If “pyschological depth” is why you read fiction, Moby Dick is a let down. The characters are exceedingly vibrant, they are funny and interesting and they say the darndest things. But aside from Ishmael and perhaps Ahab, maybe Pip, Starbuck has a few nice moments; these characters are entirely two-dimensional and are practically revealed from the mention of their name. Moby Dick is high drama, but it’s operatic (read: soap operatic?). It doesn’t care to show you how characters are changed by their circumstance. It shows you that circumstance owns character, and it does so with great expansiveness. Sorry Melville, but Moby Dick is first and foremost an allegory, and, like Lost or South Park, its characters at best force certain ideas and subject matter to errupt, at worst they’re stuck in the fourth grade for enternity.

After it all, the voice of Ishmael is why Moby Dick will continue to be read and reread. Moby Dick is told in the first person from its outcast narrator, and Ishmael governs the text with a poetical voice that is, in my mind, much more exciting than Shakespeare. Let’s be honest, Shakespeare’s heights are completely unwarranted in some of his characters.
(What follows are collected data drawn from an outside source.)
(* ===== verification/Device.v ===== *)
(** * The device manager (device.c)

    The table of registered devices.  A driver's open function is a computation
    on the state [St] of the drivers that returns its result and the object
    stored through [ioptr]. *)

From stdpp Require Import base list strings numbers.
From Stdlib Require Import Lia ZArith.
From S2P Require Import Prelude CString.
Local Open Scope Z_scope.
Local Open Scope kern_scope.

Definition NDEV : nat := 16.

Lemma strcmp_refl n : strcmp (Some n) (Some n) = 0.
Proof. cbn. induction n as [|c n IH]; cbn; [done|]. rewrite Z.eqb_refl, Z.ltb_irrefl. by destruct (c =? 0). Qed.

Section Device.
Context {St Io : Type}.

(** An entry of [devtab]; a NULL name (and a NULL function) is [None]. *)
Record device := MkDev { dev_name : list Z; openfn : Z -> M St (Z * option Io); aux : Z }.

Record dstate := MkDs { devmgr_initialized : bool; devtab : list (option device); drivers : St }.

Definition devmgr_init : M dstate unit := modify (fun s => MkDs true (devtab s) (drivers s)).

(** The search for an empty slot: its number and the instances seen so far. *)
Fixpoint find_empty (tab : list (option device)) (name : list Z) (devno : nat) (instno : Z) : option (nat * Z) :=
  match tab with
  | [] => None
  | None :: _ => Some (devno, instno)
  | Some d :: tab' =>
      find_empty tab' name (S devno) (if strcmp (Some (dev_name d)) (Some name) =? 0 then instno + 1 else instno)
  end.

(** [None] stands for a NULL argument. *)
Definition device_register (name : option (list Z)) (fn : option (Z -> M St (Z * option Io))) (ax : Z) : M dstate Z :=
  match name, fn with
  | Some n, Some f =>
      tab <- gets devtab ;;
      match find_empty tab n 0 0 with
      | None => panic "Too many devices (increase NDEV)"
      | Some (devno, instno) =>
          modify (fun s => MkDs (devmgr_initialized s) (<[devno := Some (MkDev n f ax)]> (devtab s)) (drivers s)) ;;
          ret instno
      end
  | None, _ => panic "name != NULL"
  | _, None => panic "openfn != NULL"
  end.

(** The search for the [instno]-th device of a name. *)
Fixpoint find_instance (tab : list (option device)) (name : list Z) (instno k : Z) : option device :=
  match tab with
  | [] => None
  | None :: tab' => find_instance tab' name instno k
  | Some d :: tab' =>
      if strcmp (Some (dev_name d)) (Some name) =? 0 then
        if k =? instno then Some d else find_instance tab' name instno (k + 1)
      else find_instance tab' name instno k
  end.

Definition device_open (name : list Z) (instno : Z) : M dstate (Z * option Io) :=
  tab <- gets devtab ;;
  match find_instance tab name instno 0 with
  | None => ret (- ENODEV, None)
  | Some d => lift drivers (fun st s => MkDs (devmgr_initialized s) (devtab s) st) (openfn d (aux d))
  end.

(** ** The table as a list of registrations *)

Definition empty_devices (st : St) : dstate := MkDs false (replicate NDEV None) st.

(** The table after registering [ds] in order. *)
Definition table_of (ds : list device) : list (option device) := (Some <$> ds) ++ replicate (NDEV - length ds) None.

(** The devices of [ds] called [name]. *)
Definition named (name : list Z) (ds : list device) : list device := filter (fun d => strcmp (Some (dev_name d)) (Some name) = 0) ds.

Lemma find_empty_table (ds : list device) m name devno instno :
  find_empty ((Some <$> ds) ++ replicate m None) name devno instno =
  match m with O => None | S _ => Some ((devno + length ds)%nat, instno + Z.of_nat (length (named name ds))) end.
Proof.
  revert devno instno. induction ds as [|d ds IH]; intros devno instno.
  - destruct m; [done|]. cbn. by rewrite Nat.add_0_r, Z.add_0_r.
  - change ((Some <$> d :: ds) ++ replicate m None) with (Some d :: (Some <$> ds) ++ replicate m None).
    cbn [find_empty]. rewrite IH. destruct m; [done|]. unfold named. rewrite filter_cons.
    destruct (Z.eqb_spec (strcmp (Some (dev_name d)) (Some name)) 0); [rewrite decide_True by done|rewrite decide_False by done];
      cbn [length]; do 2 f_equal; lia.
Qed.

Lemma find_instance_table (ds : list device) m name instno k :
  0 <= instno - k ->
  find_instance ((Some <$> ds) ++ replicate m None) name instno k = named name ds !! Z.to_nat (instno - k).
Proof.
  revert k. induction ds as [|d ds IH]; intros k Hk.
  - cbn. induction m as [|m IHm]; [done|]. exact IHm.
  - change ((Some <$> d :: ds) ++ replicate m None) with (Some d :: (Some <$> ds) ++ replicate m None).
    cbn [find_instance]. unfold named. rewrite filter_cons.
    destruct (Z.eqb_spec (strcmp (Some (dev_name d)) (Some name)) 0); [rewrite decide_True by done|rewrite decide_False by done].
    + destruct (Z.eqb_spec k instno) as [-> |]; [by rewrite Z.sub_diag|].
      rewrite IH by lia. replace (Z.to_nat (instno - k)) with (S (Z.to_nat (instno - (k + 1)))) by lia. done.
    + by apply IH.
Qed.

Lemma register_table (s : dstate) ds n f ax :
  devtab s = table_of ds -> (length ds < NDEV)%nat ->
  device_register (Some n) (Some f) ax s =
  Done (Z.of_nat (length (named n ds))) (MkDs (devmgr_initialized s) (table_of (ds ++ [MkDev n f ax])) (drivers s)).
Proof.
  intros Ht Hl. unfold device_register. unfold bind at 1, gets. rewrite Ht. unfold table_of at 1. rewrite find_empty_table.
  destruct (NDEV - length ds)%nat as [|m] eqn:Em; [lia|]. unfold bind, modify, ret. rewrite Z.add_0_l. do 2 f_equal.
  rewrite Ht. unfold table_of. rewrite insert_app_r_alt by (rewrite length_fmap; lia).
  rewrite length_fmap, Nat.add_0_l, Nat.sub_diag, Em, fmap_app, <- app_assoc, length_app. cbn [length].
  replace (NDEV - (length ds + 1))%nat with m by lia. done.
Qed.

(** A sequence of registrations and the instance numbers they return. *)
Fixpoint register_all (ds : list device) : M dstate (list Z) :=
  match ds with
  | [] => ret []
  | d :: ds' =>
      n <- device_register (Some (dev_name d)) (Some (openfn d)) (aux d) ;;
      ns <- register_all ds' ;;
      ret (n :: ns)
  end.

(** The instance number of device [k]: the devices of its name before it. *)
Definition instance_no (ds : list device) (k : nat) (d : device) : Z := Z.of_nat (length (named (dev_name d) (take k ds))).

Lemma register_all_table ds : forall ds0 s,
  devtab s = table_of ds0 -> (length ds0 + length ds <= NDEV)%nat ->
  exists ns, register_all ds s = Done ns (MkDs (devmgr_initialized s) (table_of (ds0 ++ ds)) (drivers s)) /\
    forall k d, ds !! k = Some d -> ns !! k = Some (instance_no (ds0 ++ ds) (length ds0 + k) d).
Proof.
  induction ds as [|d ds IH]; intros ds0 s Ht Hl.
  - exists []. rewrite app_nil_r, <- Ht. destruct s. done.
  - cbn [length] in Hl. cbn [register_all]. mstep (register_table s ds0 (dev_name d) (openfn d) (aux d) Ht ltac:(lia)).
    destruct (IH (ds0 ++ [d]) (MkDs (devmgr_initialized s) (table_of (ds0 ++ [d])) (drivers s))) as (ns & E & Hn);
      [done|rewrite length_app; cbn; lia|].
    assert (Ed : MkDev (dev_name d) (openfn d) (aux d) = d) by (by destruct d). rewrite Ed. mstep E.
    eexists. split; [unfold ret; by rewrite <- app_assoc|]. intros [|k] g Hk.
    + injection Hk as ->. unfold instance_no. by rewrite Nat.add_0_r, take_app_length.
    + change (ns !! k = Some (instance_no (ds0 ++ d :: ds) (length ds0 + S k) g)). rewrite (Hn k g Hk), <- app_assoc.
      do 2 f_equal. rewrite length_app. cbn. lia.
Qed.

Lemma named_instance ds k d :
  ds !! k = Some d ->
  named (dev_name d) ds !! length (named (dev_name d) (take k ds)) = Some d.
Proof.
  intros Hk. pose proof (strcmp_refl (dev_name d)) as Hs. set (n := dev_name d) in *.
  assert (E : named n ds = named n (take k ds) ++ d :: named n (drop (S k) ds)).
  { transitivity (named n (take k ds ++ d :: drop (S k) ds)); [by rewrite (take_drop_middle ds k d Hk)|].
    unfold named. rewrite list.filter_app, filter_cons_True by done. done. }
  rewrite E. by apply list_lookup_middle.
Qed.

(** C36: The device table.  Up to 16 registrations succeed and return the number
    of earlier devices of the same name; afterwards opening a name and that
    number runs the open function of that device with its argument, opening an
    instance that does not exist returns -ENODEV, and a further registration of a
    full table panics. *)
Theorem device_register_open (ds : list device) (st : St) :
  (length ds <= NDEV)%nat ->
  exists ns s, register_all ds (empty_devices st) = Done ns s /\ drivers s = st /\
    (forall k d, ds !! k = Some d ->
       ns !! k = Some (instance_no ds k d) /\
       device_open (dev_name d) (instance_no ds k d) s =
         lift drivers (fun st s => MkDs (devmgr_initialized s) (devtab s) st) (openfn d (aux d)) s) /\
    (forall name instno, 0 <= instno -> named name ds !! Z.to_nat instno = None ->
       device_open name instno s = Done (- ENODEV, None) s) /\
    (length ds = NDEV -> forall n f ax,
       device_register (Some n) (Some f) ax s = Panic "Too many devices (increase NDEV)" s).
Proof.
  intros Hl. destruct (register_all_table ds [] (empty_devices st) eq_refl Hl) as (ns & E & Hn).
  exists ns. eexists. split; [exact E|]. split; [done|]. cbn [app length] in *.
  assert (Hopen : forall name instno, 0 <= instno ->
    find_instance (table_of ds) name instno 0 = named name ds !! Z.to_nat instno).
  { intros name instno Hi. unfold table_of. rewrite find_instance_table by lia. by rewrite Z.sub_0_r. }
  split_and!.
  - intros k d Hk. split; [by apply Hn|]. unfold device_open. unfold bind, gets. cbn [devtab].
    rewrite Hopen by (unfold instance_no; lia). unfold instance_no. by rewrite Nat2Z.id, named_instance.
  - intros name instno Hi Hnone. unfold device_open. unfold bind, gets. cbn [devtab]. by rewrite Hopen, Hnone.
  - intros Hfull n f ax. unfold device_register. unfold bind at 1, gets. cbn [devtab]. unfold table_of.
    rewrite find_empty_table, Hfull. by rewrite Nat.sub_diag.
Qed.
End Device.

Arguments device St Io : clear implicits.
Arguments dstate St Io : clear implicits.

(** Two serial ports and a disk. *)
Definition demo_open (a : Z) : M Z (Z * option Z) := fun st => Done (0, Some (a + st)) st.
Definition ser : list Z := [115; 101; 114].
Definition demo_devices : list (device Z Z) := [MkDev ser demo_open 10; MkDev [98; 108; 107] demo_open 20; MkDev ser demo_open 30].

Lemma device_register_open_witness :
  exists ns s, register_all demo_devices (empty_devices 5) = Done ns s /\ ns !! 2%nat = Some 1 /\
    device_open ser 1 s = Done (0, Some 35) s /\ device_open ser 2 s = Done (- ENODEV, None) s.
Proof.
  destruct (device_register_open demo_devices 5 ltac:(cbv; lia)) as (ns & s & E & Hd & H1 & H2 & _).
  exists ns, s. split; [done|]. destruct (H1 2%nat (MkDev ser demo_open 30) eq_refl) as [Hn Ho].
  split; [done|]. split.
  - etransitivity; [exact Ho|]. unfold lift. rewrite Hd. cbn. destruct s; cbn in *; by subst.
  - by apply H2.
Defined.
In our age, poetry has proven itself to need justification. Because the world is told by this one Ishmael (who may not even be named Ishmael; he just instructs us to call him as such) every inch of Moby Dick flows through a mind intent on telling a dazzling story. But this voice, the reason for Moby Dick, is it not also something of a gadget? A bit of trickery? It reminds me of that show Lie to Me with Tim Roth, a show where a man could instantly tell if someone was lying. It was an exciting show; but the gadget, this “power” of Roth’s got old, and alas, the show was cancelled. Indeed, those who don’t make it through Moby Dick have often told me, “the speaker is just too much.”

Nevermind that Melville’s father was a failed businessman, that Melville’s early successes were cheap action novels, that Melville had had what proved to be a monumental encounter with that dark-alley of allegory, Nathaniel Hawthorne. Nevermind that Moby Dick sold five hundred copies and that Melville tore his subsequent novel, Pierre, to bits, later injecting a few chapters with reference to America’s conditions being impossible for artistry, or that he would work a stupid job in Manhattan and die insane, alone, in Maine or somewhere. Formally, it seems to me that this “lonely genius” introduced the material to mark art and artistry as almost a moot point. If one picks their subject matter to reflect what one already knows, and structures the content so as to induce creation, any team can assemble what is a successful episodic narrative. Thus, the creation of television is as much an exercise in form as it is one of mechanical reproduction. Again, popular culture does not need to be affirmed or denied. It is popular, and it is culture.